Employers will be found negligent if they terminate employment without first accommodating the employee with disability to the extent that it will not cause undue hardship, and that termination is seen as a failure by the employer to meet its human rights obligations.

Best Practices for Dealing with Doctors’ Notes in the Workplace

Best practices for documentation
Keep a record of the request for and submission of the doctor’s note and any conversations you may have had with the employee on the same. Although the document is an employee’s health information and should be kept in a separate place from the employee’s normal personnel file, it is the employer’s responsibility to show it had a legitimate business need to obtain the note. This generally means documenting the dates/duration of the absence and the reason for the absence (i.e. follow up visit, testing, etc.).
Maintain compliance
Be sure you are aware of, and complying with both the state and federal laws regarding leave for your employees. In addition to which leave law applies to your workplace, be certain that the form of disability management you use does not violate any workplace laws.
Be respectful
When asking for a doctor’s note, do so with respect to the employee and considerations of the employee’s privacy. In addition, refer to the note as simply a doctor’s note or an excuse note, rather than a "doctor’s excuse." The latter has a negative connotation. Both terms communicate the same essential information, while the former is respectful and the latter carries the connotation that the employee is doing something negative.

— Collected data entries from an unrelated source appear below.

(** ** Versions of mutable rows *)

(** A version hash speaks for every column of its table's spec.  Two rows whose
    version columns agree, up to the typing of the driver and Unicode
    normalization, have one version hash; and rows with one version hash agree
    on every version column in that sense, or their canonical texts collide. *)
Theorem version_hash_spec spec row row' :
  NoDup (versionColumns spec) →
  ((∀ c, c ∈ versionColumns spec →
      cv_nfc nfc (normalize (row_get row c)) = cv_nfc nfc (normalize (row_get row' c))) →
   (encodeTierBVersion H nfc spec row).2 = (encodeTierBVersion H nfc spec row').2) ∧
  ((encodeTierBVersion H nfc spec row).2 = (encodeTierBVersion H nfc spec row').2 →
   (∀ c, c ∈ versionColumns spec →
      cv_nfc nfc (normalize (row_get row c)) = cv_nfc nfc (normalize (row_get row' c))) ∨
   collision_among H [canonical_record nfc (table spec) (version_fields spec row);
                      canonical_record nfc (table spec) (version_fields spec row')]).
Proof.
  intros Hd. cbn [encodeTierBVersion snd].
  assert (∀ r, map fst (nfc_fields nfc (version_fields spec r)) = versionColumns spec) as HK.
  { intros r. unfold nfc_fields, version_fields. rewrite !map_map. cbn. apply map_id. }
  split.
  - intros E. unfold recordHash, canonical_record. do 7 f_equal.
    unfold nfc_fields, version_fields. rewrite !map_map. apply map_ext_in.
    intros c Hc. cbn. rewrite E; [done|]. by apply list_elem_of_In.
  - intros E. destruct (record_hash_exact (table spec) (table spec) (version_fields spec row)
      (version_fields spec row')) as [_ Hr]. destruct (Hr E) as [[_ Ep]|]; [left|by right].
    intros c Hc. assert (∀ r, (c, cv_nfc nfc (normalize (row_get r c))) ∈ nfc_fields nfc (version_fields spec r)) as Hin.
    { intros r. unfold nfc_fields, version_fields. rewrite map_map. cbn.
      by apply (list_elem_of_fmap_2 (λ x, (x, cv_nfc nfc (normalize (row_get r x))))). }
    pose proof (Hin row) as H1. rewrite Ep in H1. pose proof (Hin row') as H2.
    assert (jwf (nfc_fields nfc (version_fields spec row'))) as Hw by (unfold jwf, jkeys; by rewrite HK).
    apply (jget_elem_iff _ _ _ Hw) in H1, H2. congruence.
Qed.

End Records.

(** * Digests *)

Section Digests.
Variable H : string → string.

Definition same_set (l l' : list string) : Prop := ∀ x, x ∈ l ↔ x ∈ l'.

Lemma same_set_perm l l' : same_set l l' → js_set l ≡ₚ js_set l'.
Proof.
  intros E. apply NoDup_Permutation; [apply js_set_NoDup..|]. intros x. by rewrite !js_set_elem.
Qed.

Lemma bucket_text_perm l l' i : NoDup l → l ≡ₚ l' → bucket_text l i = bucket_text l' i.
Proof.
  intros Hd E. unfold bucket_text. f_equal. apply sort_strings_unique; [by apply filter_NoDup|].
  unfold bucket. clear Hd. induction E as [|x l l' _ IH|x y l|l1 l2 l3 _ IH1 _ IH2]; cbn.
  - done.
  - destruct (bool_decide _); [by constructor|done].
  - destruct (bool_decide (bucketIndex y = _)), (bool_decide (bucketIndex x = _)); try done. constructor.
  - by rewrite IH1.
Qed.

(** Everything hashed for the digest of a set. *)
Definition digest_inputs (l : list string) : list string :=
  let texts := map (bucket_text (js_set l)) (seq 0 BUCKET_COUNT) in
  sjoin (map H texts) :: texts.

Lemma validated_ok l s :
  validatedSet l = Ok s ↔ Forall (λ h, is_record_hash h = true) l ∧ s = js_set l.
Proof.
  unfold validatedSet. destruct (List.find _ l) as [h|] eqn:E.
  - split; [done|]. intros [HF _]. apply find_some_elem in E as [Hh Eh]. bools.
    rewrite list.Forall_forall in HF. apply HF in Hh. cbn in Eh. congruence.
  - split.
    + intros ->%Ok_inj. split; [|done]. apply list.Forall_forall. intros h Hh%list_elem_of_In.
      apply negb_false_iff. exact (List.find_none _ _ E h Hh).
    + by intros [_ ->].
Qed.

Lemma buckets_ok l b :
  bucketDigests H l = Ok b ↔
  Forall (λ h, is_record_hash h = true) l ∧ b = map H (map (bucket_text (js_set l)) (seq 0 BUCKET_COUNT)).
Proof.
  unfold bucketDigests. rewrite map_map. destruct (validatedSet l) as [s|e] eqn:E; cbn [mbind result_bind].
  - apply validated_ok in E as [HF ->]. split; [by intros <-%Ok_inj|by intros [_ ->]].
  - split; [done|]. intros [HF _]. rewrite (proj2 (validated_ok l _) (conj HF eq_refl)) in E. done.
Qed.

Lemma digest_ok l d :
  computeTableDigest H l = Ok d ↔
  Forall (λ h, is_record_hash h = true) l ∧
  d = H (sjoin (map H (map (bucket_text (js_set l)) (seq 0 BUCKET_COUNT)))).
Proof.
  unfold computeTableDigest, tableDigest. destruct (bucketDigests H l) as [b|e] eqn:E; cbn [mbind result_bind].
  - apply buckets_ok in E as [HF ->]. split; [by intros <-%Ok_inj|by intros [_ ->]].
  - split; [done|]. intros [HF ->]. rewrite (proj2 (buckets_ok l _) (conj HF eq_refl)) in E. done.
Qed.

(** A valid record hash falls into one of the 256 buckets. *)
Lemma bucketIndex_some h : is_record_hash h = true → ∃ i, bucketIndex h = Some i ∧ i < BUCKET_COUNT.
Proof.
  unfold is_record_hash. intros Hh. bools. destruct h as [|a [|b r]]; [done..|].
  cbn [all_lower_hex] in *. bools. cbn [bucketIndex].
  assert (∀ c, lower_hex_char c = true → ∃ x, unhex_digit c = Some x ∧ (x < 16)%N) as Hc.
  { intros c. destruct c as [[][][][][][][][]]; intros E; try discriminate E;
      eexists; (split; [reflexivity|reflexivity]). }
  destruct (Hc a) as (x & -> & Hx); [done|]. destruct (Hc b) as (y & -> & Hy); [done|].
  cbn [mbind option_bind]. eexists. split; [done|]. unfold BUCKET_COUNT. lia.
Qed.

Lemma bucket_width l i :
  Forall (λ h, is_record_hash h = true) l →
  Forall (λ s, String.length s = 64) (sort_strings (bucket (js_set l) i)).
Proof.
  intros Hl. rewrite sort_strings_perm. apply list.Forall_forall. intros x [Hx _]%filter_elem.
  apply (js_set_elem l) in Hx. rewrite list.Forall_forall in Hl. apply Hl in Hx.
  unfold is_record_hash in Hx. by bools.
Qed.

(** Equal bucket texts hold the same hashes. *)
Lemma bucket_text_inj l l' i x :
  Forall (λ h, is_record_hash h = true) l → Forall (λ h, is_record_hash h = true) l' →
  bucket_text (js_set l) i = bucket_text (js_set l') i → bucketIndex x = Some i → x ∈ l ↔ x ∈ l'.
Proof.
  intros Hl Hl' E Hx. apply (sjoin_inj_width 64) in E; [|done|by apply bucket_width..].
  assert (bucket (js_set l) i ≡ₚ bucket (js_set l') i) as Ep
    by (by rewrite <- (sort_strings_perm (bucket (js_set l) i)), E, sort_strings_perm).
  assert (∀ k, x ∈ k ↔ x ∈ bucket (js_set k) i) as HB.
  { intros k. unfold bucket. rewrite filter_elem, js_set_elem, bool_decide_eq_true. tauto. }
  by rewrite (HB l), (HB l'), Ep.
Qed.

Lemma lookup_map_seq {A} (f : nat → A) n i : i < n → map f (seq 0 n) !! i = Some (f i).
Proof. intros Hi. rewrite list_lookup_fmap, lookup_seq_lt by done. done. Qed.

Lemma map_eq_at {A} (f g : nat → A) n i :
  i < n → map f (seq 0 n) = map g (seq 0 n) → f i = g i.
Proof.
  intros Hi E. apply (f_equal (λ l, l !! i)) in E.
  rewrite !lookup_map_seq in E by done. by injection E.
Qed.

Lemma hash_list_inj (texts texts' : list string) inputs :
  texts ⊆ inputs → texts' ⊆ inputs → map H texts = map H texts' →
  texts = texts' ∨ collision_among H inputs.
Proof.
  revert texts'. induction texts as [|x texts IH]; intros [|y texts'] Hs Hs' E; try done; [by left|].
  cbn in E. injection E as E1 E2.
  destruct (collision_or_eq H inputs x y) as [->|]; [apply Hs; left|apply Hs'; left|done| |by right].
  destruct (IH texts') as [->|]; [| |done|by left|by right]; intros z Hz; [apply Hs|apply Hs']; by right.
Qed.

Lemma table_digest_exact l l' d d' :
  (∀ x, String.length (H x) = 64) →
  computeTableDigest H l = Ok d → computeTableDigest H l' = Ok d' →
  (same_set l l' → d = d') ∧
  (d = d' → same_set l l' ∨ collision_among H (digest_inputs l ++ digest_inputs l')).
Proof.
  intros HW E E'. apply digest_ok in E as [Hl ->]. apply digest_ok in E' as [Hl' ->]. split.
  - intros Hs. do 3 f_equal. apply map_ext. intros i. apply bucket_text_perm; [apply js_set_NoDup|].
    by apply same_set_perm.
  - intros E. set (texts := map (bucket_text (js_set l)) (seq 0 BUCKET_COUNT)) in *.
    set (texts' := map (bucket_text (js_set l')) (seq 0 BUCKET_COUNT)) in *.
    destruct (collision_or_eq H (digest_inputs l ++ digest_inputs l') (sjoin (map H texts))
      (sjoin (map H texts'))) as [Ej|]; [| |done| |by right].
    { rewrite elem_of_app. left. left. } { rewrite elem_of_app. right. left. }
    apply (sjoin_inj_width 64) in Ej; [|done|by apply Forall_map, list.Forall_forall|by apply Forall_map, list.Forall_forall].
    destruct (hash_list_inj texts texts' (digest_inputs l ++ digest_inputs l')) as [Et|]; [| |done| |by right].
    { intros z Hz. rewrite elem_of_app. left. by right. } { intros z Hz. rewrite elem_of_app. right. by right. }
    left. intros x. split; intros Hx.
    + assert (is_record_hash x = true) as Hv by (rewrite list.Forall_forall in Hl; by apply Hl).
      destruct (bucketIndex_some x Hv) as (i & Hi & Hlt). apply (bucket_text_inj l l' i); try done.
      by apply (map_eq_at _ _ BUCKET_COUNT).
    + assert (is_record_hash x = true) as Hv by (rewrite list.Forall_forall in Hl'; by apply Hl').
      destruct (bucketIndex_some x Hv) as (i & Hi & Hlt). apply (bucket_text_inj l l' i); try done.
      by apply (map_eq_at _ _ BUCKET_COUNT).
Qed.

(** The table digest is a digest of the set of record hashes: it is the same for
    any two lists with the same elements, in any order and with repetitions,
    and two nodes with equal digests hold the same hashes, or two of the
    strings hashed for the digests collide.  So a table skipped as converged
    has converged. *)
Theorem table_digest_spec l l' d d' :
  (∀ x, String.length (H x) = 64) →
  computeTableDigest H l = Ok d → computeTableDigest H l' = Ok d' →
  (same_set l l' → d = d') ∧
  (d = d' → same_set l l' ∨ collision_among H (digest_inputs l ++ digest_inputs l')).
Proof. apply table_digest_exact. Qed.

Recent Developments and Trends

Over the last several years, there has been a concerted effort by several states to enact laws regulating the use of doctors’ notes for work. In particular, several states have enacted laws easing restrictions on when an employer may request a note or prohibiting certain employers (i.e., schools or daycares) from requesting a note. This is part of a growing trend at the state level to make it easier for employees to exercise their right to sick leave under state law (e.g., paid sick leave laws). However, the COVID-19 pandemic over the last few years has acted as a countervailing force, with widespread public health concerns about contagious illness resulting in a greater demand for notes from employees that wouldn’t otherwise be observed.
For example, in recent years, the following states have passed sick leave laws that apply to both private and governmental employers, removing the rule limiting the frequency with which employers may require a doctor’s note, while effectively permitting an employee to use sick leave for "safe leave" (i.e . , to provide care for a family member facing a serious medical condition, to eliminate an existing health condition, or to access other health care services or a self-care purpose or preventative care):

  • California
  • Colorado
  • District of Columbia
  • Oregon
  • Vermont
  • Washington
  • Jackson, Mississippi

By contrast, even during times when many workers were sick with COVID-19, the Centers for Disease Control and Prevention ("CDC") was recommending that employees not be required to present a doctor’s note to verify the need for sick leave or to return to work. On September 17, 2021, the CDC further explained that vaccination against COVID-19 was effective at preventing infections, recommending that to protect unvaccinated employees, all employers (whether public or private) "should consider requiring their employees to be vaccinated against COVID-19 to protect their own health and their coworkers’ health." While the CDC did not mention doctors’ notes in the context of vaccination, an employee unable to work due to getting vaccinated would need a note from their doctor or a note indicating the employer’s policy may be to overburden employees with having to procure notes.